Bag of Words and a Very Imperfect Tokenizer

The simplest way to do that is with a Bag of Words model.

Instead of treating a comment as a carefully structured sentence, we treat it as a collection of tokens and count how often those tokens appear.

Word order is discarded; what matters is which words, symbols, and fragments show up, and how often they do so for each author.

That representation is crude, but it fits Naive Bayes very well.

The model does not need a deep understanding of grammar or meaning. It only needs a consistent way to count features and compare how strongly they are associated with one author versus another.

My tokenizer is, frankly, pretty bad.

It removes URLs, splits text into groups of letters and numbers, preserves punctuation and symbol clusters, and converts everything to uppercase.

That is enough to produce tokens, but it is nowhere near linguistically sophisticated.

It does not understand morphology, syntax, or the fact that many surface forms may really belong to the same underlying word.

Two common ways to improve this are stemming and lemmatization.

Stemming reduces a word to a rough root by chopping off endings, often with fairly mechanical rules.

Lemmatization goes a step further and tries to recover the dictionary form of a word based on actual linguistic analysis.

In English, that might mean mapping running to run.

In Slovene, where words inflect heavily for case, number, gender, and other grammatical categories, that kind of normalization becomes much more important.

This is exactly why the tokenizer is especially weak for Slovene. A single word can appear in many different forms, and without stemming or lemmatization the model treats each of those forms as a separate token.

That fragments the data, increases sparsity, and makes it harder for the classifier to learn that several related forms really belong together.

And yet, for stylometry, this weakness is not entirely a disaster.

Authorship attribution is also about habits. Inflected forms, punctuation choices, repeated expressions, emphatic capitalization, odd symbol usage, and other messy surface details can all carry stylistic signal. So while this tokenizer is undeniably crude, it also preserves a surprising amount of the texture of how someone writes.

In other words, it is bad at linguistic normalization, but not necessarily bad at preserving authorial fingerprints. For this project, that turns out to be good enough.

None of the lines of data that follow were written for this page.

(* ===== verification/RuntimeExec.v ===== *)
(** The runtime context, second part: [src/vmhost/contexts/runtime.go] where it
    starts instances, fails executions and prepares asynchronous calls with the
    help of the other contexts.  [WithFaultAndHost] is of
    [src/vmhost/helpers.go]. *)
From S2P Require Import Prelude Errors Overflow Types State Logic Toy Runtime Output Metering.
From S2P Require Import Blockchain Transfers Storage Validator.

#[local] Open Scope Z_scope.

Module RuntimeExec.
Section RuntimeExec.
Context `{Ext : Externals}.

(** *** Starting instances *)

(** A new instance on the heap becomes the running one. *)
Definition new_instance (inst : Instance) : M unit := fun st =>
  let h := st_next st in
  (set_st_runtime (set_instance (Some h) (st_runtime st))
     (set_st_instances (<[h := inst]> (st_instances st)) (set_st_next (S h) st)), Ret tt).

Definition compilation_options (gasLimit : Z) : M CompilationOptions :=
  schedule ← Metering.GasSchedule;
  mret {| opt_GasLimit := gasLimit;
          opt_UnmeteredLocals := gc_LocalsUnmetered schedule;
          opt_MaxMemoryGrow := MaxMemoryGrow;
          opt_MaxMemoryGrowDelta := MaxMemoryGrowDelta;
          opt_OpcodeTrace := false;
          opt_Metering := true;
          opt_RuntimeBreakpoints := true |}.

Definition setWarmInstanceWhenNeeded (gasLimit : Z) : M bool :=
  scAddress ← Runtime.GetSCAddress;
  c ← gets st_runtime;
  let useWarm := useWarmInstance c &&
    match warmInstanceAddress c with Some a => bytes_eqb scAddress a | None => false end in
  if useWarm then
    modify_runtime (set_instance (warmInstance c)) ;;
    Runtime.SetPointsUsed 0 ;;
    modify_instance (set_inst_GasLimit gasLimit) ;;
    Runtime.SetRuntimeBreakpointValue BreakpointNone ;;
    mret true
  else mret false.

Definition saveCompiledCode (codeHash : bytes) : M unit :=
  inst ← current_instance;
  match w_Cache inst with
  | (_, Some _) => mret tt
  | (compiledCode, None) => Blockchain.SaveCompiledCode codeHash compiledCode
  end.

Definition forbidden_imports : list bytes :=
  map bs ["transferESDTExecute"; "transferESDTNFTExecute"; "transferValueExecute";
          "getESDTBalance"; "getESDTTokenData"; "getESDTTokenType"; "getESDTTokenNonce";
          "getCurrentESDTNFTNonce"; "getESDTNFTNameLength"; "getESDTNFTAttributeLength";
          "getESDTNFTURILength"; "bigIntGetESDTExternalBalance"]%string.

Definition checkBackwardCompatibility : M (option error) :=
  if IsESDTFunctionsEnabled then mret None
  else
    for_each_err forbidden_imports (fun name =>
      imported ← Runtime.IsFunctionImported name;
      mret (if (imported : bool) then Some (ErrContractInvalid : error) else None)).

Definition VerifyContractCode : M (option error) :=
  verify ← gets (fun st => verifyCode (st_runtime st));
  if negb (verify : bool) then mret None
  else
    modify_runtime (set_verifyCode false) ;;
    inst ← current_instance;
    match verifyMemoryDeclaration inst with
    | Some err => mret (Some err)
    | None =>
        reserved ← gets (fun st => reserved (st_runtime st));
        match verifyFunctions reserved inst with
        | Some err => mret (Some err)
        | None => checkBackwardCompatibility
        end
    end.

Definition makeInstanceFromCompiledCode (codeHash : bytes) (gasLimit : Z) (newCode : bool) :
    M bool :=
  if negb IsAheadOfTimeCompileEnabled then mret false
  else if newCode || (len codeHash =? 0) then mret false
  else
    r ← Blockchain.GetCompiledCode codeHash;
    match r with
    | (false, _) => mret false
    | (true, compiledCode) =>
        options ← compilation_options gasLimit;
        match w_NewInstanceFromCompiledCodeWithOptions compiledCode options with
        | (_, Some _) => mret false
        | (newInstance, None) =>
            new_instance newInstance ;;
            modify_runtime (set_verifyCode false) ;;
            mret true
        end
    end.

(** What follows once the instance is made and the hash of its code known. *)
Definition finish_instance (codeHash : bytes) (newCode : bool) : M (option error) :=
  saveCompiledCode codeHash ;;
  err ← (if newCode then VerifyContractCode else mret None);
  match err with
  | Some e => Runtime.CleanWasmerInstance ;; mret (Some e)
  | None =>
      modify_runtime (fun c =>
        if useWarmInstance c then
          set_warmInstanceAddress (Some (scAddress (rt_state c)))
            (set_warmInstance (instance c) c)
        else c) ;;
      mret None
  end.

Without further ado, here is our very simplistic tokenizer and normalizer:

func tokenize(text string) []string {
	// 1. Strip URLs
	var urlRe = regexp.MustCompile(`(?i)\b(?:https?://|www\.)\S+\b`)
	cleaned := urlRe.ReplaceAllString(text, "")

	// 2. Match words/numbers OR match symbols/emojis/punctuation
	var wordRe = regexp.MustCompile(`[\p{L}\p{N}]+|[^\p{L}\p{N}\s]+`)
	matches := wordRe.FindAllString(cleaned, -1)

	// 3. Uppercase
	var tokens []string
	for _, match := range matches {
		tokens = append(tokens, strings.ToUpper(match))
	}
	return tokens
}

Training the Model

Once the corpus has been collected and each comment has been turned into tokens, the training step is almost disappointingly simple.

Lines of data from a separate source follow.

(* ===== verification/Builtin.v ===== *)
(** Built-in functions called by contracts, and the checks around a call: the
    part of [src/vmhost/hostCore/execution.go] that does not execute contract
    code. *)
From S2P Require Import Prelude Errors Overflow Types State Logic Toy Runtime Output Metering.
From S2P Require Import Blockchain Transfers Storage Validator RuntimeExec.

#[local] Open Scope Z_scope.

Section Builtin.
Context `{Ext : Externals}.

Definition IsBuiltinFunctionName (functionName : bytes) : bool := bf_IsActive functionName.

Definition isInitFunction (functionName : bytes) : bool :=
  bytes_eqb functionName InitFunctionName || bytes_eqb functionName InitFunctionNameEth.

Definition isInitFunctionBeingCalled : M bool :=
  functionName ← Runtime.Function_; mret (isInitFunction functionName).

Definition isBuiltinFunctionBeingCalled : M bool :=
  functionName ← Runtime.Function_; mret (IsBuiltinFunctionName functionName).

Definition verifyAllowedFunctionCall : M (option error) :=
  functionName ← Runtime.Function_;
  if isInitFunction functionName then mret (Some (ErrInitFuncCalledInRun : error))
  else
    input ← Runtime.GetVMInput;
    let isCallBack := bytes_eqb functionName CallbackFunctionName in
    let isInAsyncCallBack := bool_decide (VMInput_CallType input = AsynchronousCallBack) in
    mret (if isCallBack && negb isInAsyncCallBack then Some (ErrCallBackFuncCalledInRun : error)
          else None).

Definition checkFinalGasAfterExit : M (option error) :=
  if negb IsVMV2Enabled then mret None
  else
    totalUsedPoints ← Runtime.GetPointsUsed;
    gasForExecution ← Metering.GetGasForExecution;
    mret (if gasForExecution <? totalUsedPoints then Some (ErrNotEnoughGas : error) else None).

Definition checkGasForGetCode (input : ContractCallInput) : M (option error) :=
  if negb IsVMV2Enabled then mret None
  else
    schedule ← Metering.GasSchedule;
    let getCodeBaseCost := BaseOperationCost.GetCode (gc_BaseOperationCost schedule) in
    mret (if GasProvided (call_VMInput input) <? getCodeBaseCost
          then Some (ErrNotEnoughGas : error) else None).

(** [copyTxHashesFromContext]: the updated input. *)
Definition copyTxHashesFromContext (copyEnabled : bool) (input : ContractCallInput) :
    M ContractCallInput :=
  current ← Runtime.GetVMInput;
  mret (if negb copyEnabled then input
        else
          let v := call_VMInput input in
          let v := set_OriginalTxHash (nonempty_or (OriginalTxHash current) (OriginalTxHash v)) v in
          let v := set_CurrentTxHash (nonempty_or (CurrentTxHash current) (CurrentTxHash v)) v in
          let v := set_PrevTxHash (nonempty_or (PrevTxHash current) (PrevTxHash v)) v in
          set_call_VMInput v input).

Definition isESDTTransferFunction (f : bytes) : bool :=
  bytes_eqb f core_BuiltInFunctionESDTTransfer || bytes_eqb f core_BuiltInFunctionESDTNFTTransfer.

(** An argument out of range panics. *)
Definition argument (args : list bytes) (n : nat) : option bytes := args !! n.

Definition fillWithESDTValue (fullVMInput newVMInput : ContractCallInput) :
    option ContractCallInput :=
  if negb (isESDTTransferFunction (Function_ fullVMInput)) then Some newVMInput
  else
    let args := Arguments (call_VMInput fullVMInput) in
    name ← argument args 0;
    second ← argument args 1;
    let fungible := mkESDTTransfer (SetBytes second) name 0 0 in
    transfer ← (if bytes_eqb (Function_ fullVMInput) core_BuiltInFunctionESDTNFTTransfer then
                  third ← argument args 2;
                  Some (mkESDTTransfer (SetBytes third) name core_NonFungible
                          (u64 (SetBytes second)))
                else Some fungible);
    Some (set_call_VMInput (set_ESDTTransfers [transfer] (call_VMInput newVMInput)) newVMInput).

Definition isSCExecutionAfterBuiltInFunc (vmInput : ContractCallInput) (vmOutput : VMOutput) :
    M (option ContractCallInput * option error) :=
  if negb (bool_decide (out_ReturnCode vmOutput = Ok)) then mret (None, None)
  else
    let v := call_VMInput vmInput in
    recipient ← (if bytes_eqb (Function_ vmInput) core_BuiltInFunctionESDTNFTTransfer &&
                    bytes_eqb (CallerAddr v) (RecipientAddr vmInput)
                 then deref (argument (Arguments v) 3)
                 else mret (RecipientAddr vmInput));
    sameShard ← Blockchain.AreInSameShard (CallerAddr v) recipient;
    if negb (sameShard : bool) then mret (None, None)
    else
      isSC ← Blockchain.IsSmartContract recipient;
      if negb (isSC : bool) then mret (None, None)
      else
        match OutputTransfers <$> OutputAccounts vmOutput !! recipient with
        | Some [transfer] =>
            match ParseData (ot_Data transfer) with
            | (_, _, Some err) => mret (None, Some err)
            | (function, arguments, None) =>
                let newVMInput :=
                  {| call_VMInput :=
                       set_CallerAddr (CallerAddr v) (set_Arguments arguments
                         (set_VMInput_CallType (VMInput_CallType v) (set_GasPrice (GasPrice v)
                         (set_GasProvided (ot_GasLimit transfer)
                         (set_GasLocked (ot_GasLocked transfer)
                         (set_OriginalTxHash (OriginalTxHash v)
                         (set_CurrentTxHash (CurrentTxHash v) zeroVMInput)))))));
                     RecipientAddr := recipient;
                     Function_ := function;
                     AllowInitFunction := false |} in
                newVMInput ← deref (fillWithESDTValue vmInput newVMInput);
                mret (Some newVMInput, None)
            end
        | _ => mret (None, None)
        end.

(** [addOutputTransferToVMOutput]; the new account has neither a balance change
    nor storage updates. *)
Definition addOutputTransferToVMOutput (function : bytes) (arguments : list bytes)
    (sender recipient : bytes) (callType : CallType) (vmOutput : VMOutput) : VMOutput :=
  let outTransfer :=
    {| ot_Value := 0; ot_GasLimit := 0; ot_GasLocked := 0;
       ot_Data := function ++ concat (map (fun arg => at_sign ++ hex_EncodeToString arg) arguments);
       ot_CallType := callType; ot_SenderAddress := sender |} in
  let outAcc := default (set_Address recipient zeroOutputAccount)
                  (OutputAccounts vmOutput !! recipient) in
  let outAcc := set_OutputTransfers (OutputTransfers outAcc ++ [outTransfer]) outAcc in
  set_OutputAccounts (<[recipient := outAcc]> (OutputAccounts vmOutput)) vmOutput.

Definition addESDTTransferToVMOutputSCIntraShardCall (input : ContractCallInput)
    (output : VMOutput) : M VMOutput :=
  let v := call_VMInput input in
  if negb (bool_decide (out_ReturnCode output = Ok)) then mret output
  else
    sameShard ← Blockchain.AreInSameShard (RecipientAddr input) (CallerAddr v);
    if negb (sameShard : bool) then mret output
    else if negb (isESDTTransferFunction (Function_ input)) then mret output
    else
      let add recipient :=
        mret (addOutputTransferToVMOutput (Function_ input) (Arguments v) (CallerAddr v) recipient
                (VMInput_CallType v) output) in
      if bytes_eqb (Function_ input) core_BuiltInFunctionESDTNFTTransfer then
        match Arguments v with
        | [_; _; _; recipient] => add recipient
        | _ => mret output
        end
      else add (RecipientAddr input).

Definition callBuiltinFunction (input : ContractCallInput) :
    M (option ContractCallInput * option VMOutput * option error) :=
  let gasProvided := GasProvided (call_VMInput input) in
  r ← Blockchain.ProcessBuiltInFunction input;
  match r with
  | (_, Some err) => Metering.UseGas gasProvided ;; mret (None, None, Some err)
  | (vmOutput, None) =>
      vmOutput ← deref vmOutput;
      r ← isSCExecutionAfterBuiltInFunc input vmOutput;
      match r with
      | (_, Some err) => Metering.UseGas gasProvided ;; mret (None, None, Some err)
      | (newVMInput, None) =>
          let vmOutput :=
            match newVMInput with
            | Some _ =>
                set_OutputAccounts (set_OutputTransfers [] <$> OutputAccounts vmOutput) vmOutput
            | None => vmOutput
            end in
          Metering.TrackGasUsedByBuiltinFunction input vmOutput newVMInput ;;
          vmOutput ← addESDTTransferToVMOutputSCIntraShardCall input vmOutput;
          mret (newVMInput, Some vmOutput, None)
      end
  end.

(** [AddToActiveState] through the host: the right output as it is left. *)
Definition add_to_active_state (rightOutput : VMOutput) : M VMOutput := fun st =>
  match Output.AddToActiveState rightOutput (st_output st) with
  | Some (c, rightOutput) => (set_st_output c st, Ret rightOutput)
  | None => (st, Panic)
  end.

Definition handleBuiltinFunctionCall (input : ContractCallInput) :
    M (option ContractCallInput * option VMOutput * option error) :=
  r ← callBuiltinFunction input;
  match r with
  | (_, _, Some err) => mret (None, None, Some err)
  | (postBuiltinInput, builtinOutput, None) =>
      builtinOutput ← deref builtinOutput;
      builtinOutput ← add_to_active_state builtinOutput;
      mret (postBuiltinInput, Some builtinOutput, None)
  end.

Definition checkUpgradePermission (vmInput : ContractCallInput) : M (option error) :=
  r ← Blockchain.GetUserAccount (RecipientAddr vmInput);
  mret match r with
       | (_, Some err) => Some err
       | (None, None) => Some (ErrNilContract : error)
       | (Some contract, None) =>
           if CodeMetadata_Upgradeable (acc_GetCodeMetadata contract) &&
              bytes_eqb (CallerAddr (call_VMInput vmInput)) (acc_GetOwnerAddress contract)
           then None
           else Some (ErrUpgradeNotAllowed : error)
       end.

End Builtin.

There is no gradient descent, no backpropagation, and no expensive optimization loop (If you’re interested in this I highly recommend Neural Networks: Zero to Hero). The model just counts.

For every comment in the training set, we already know the correct author. That means we can walk through the tokens in that comment and update a few statistics that will later be enough for classification.

The first and most important one is AuthorTokenCounts.

This is a nested map that stores how many times each token was seen for each author. If Author A uses some word, phrase fragment, or punctuation pattern more often than Author B, that difference will start to show up here.

The model also keeps track of AuthorTotalTokens, which stores the total number of tokens observed for each author, and DocCounts, which stores how many training comments belong to each author.

Finally, it builds Vocab, the set of all unique tokens seen during training, and increments TotalDocs, the total number of documents in the corpus.

Taken together, these counts form the statistical memory of the classifier.

The training phase does not make predictions yet. It simply builds the frequency tables that will later let us estimate things like how likely is this token under Author A? and how common is Author B overall?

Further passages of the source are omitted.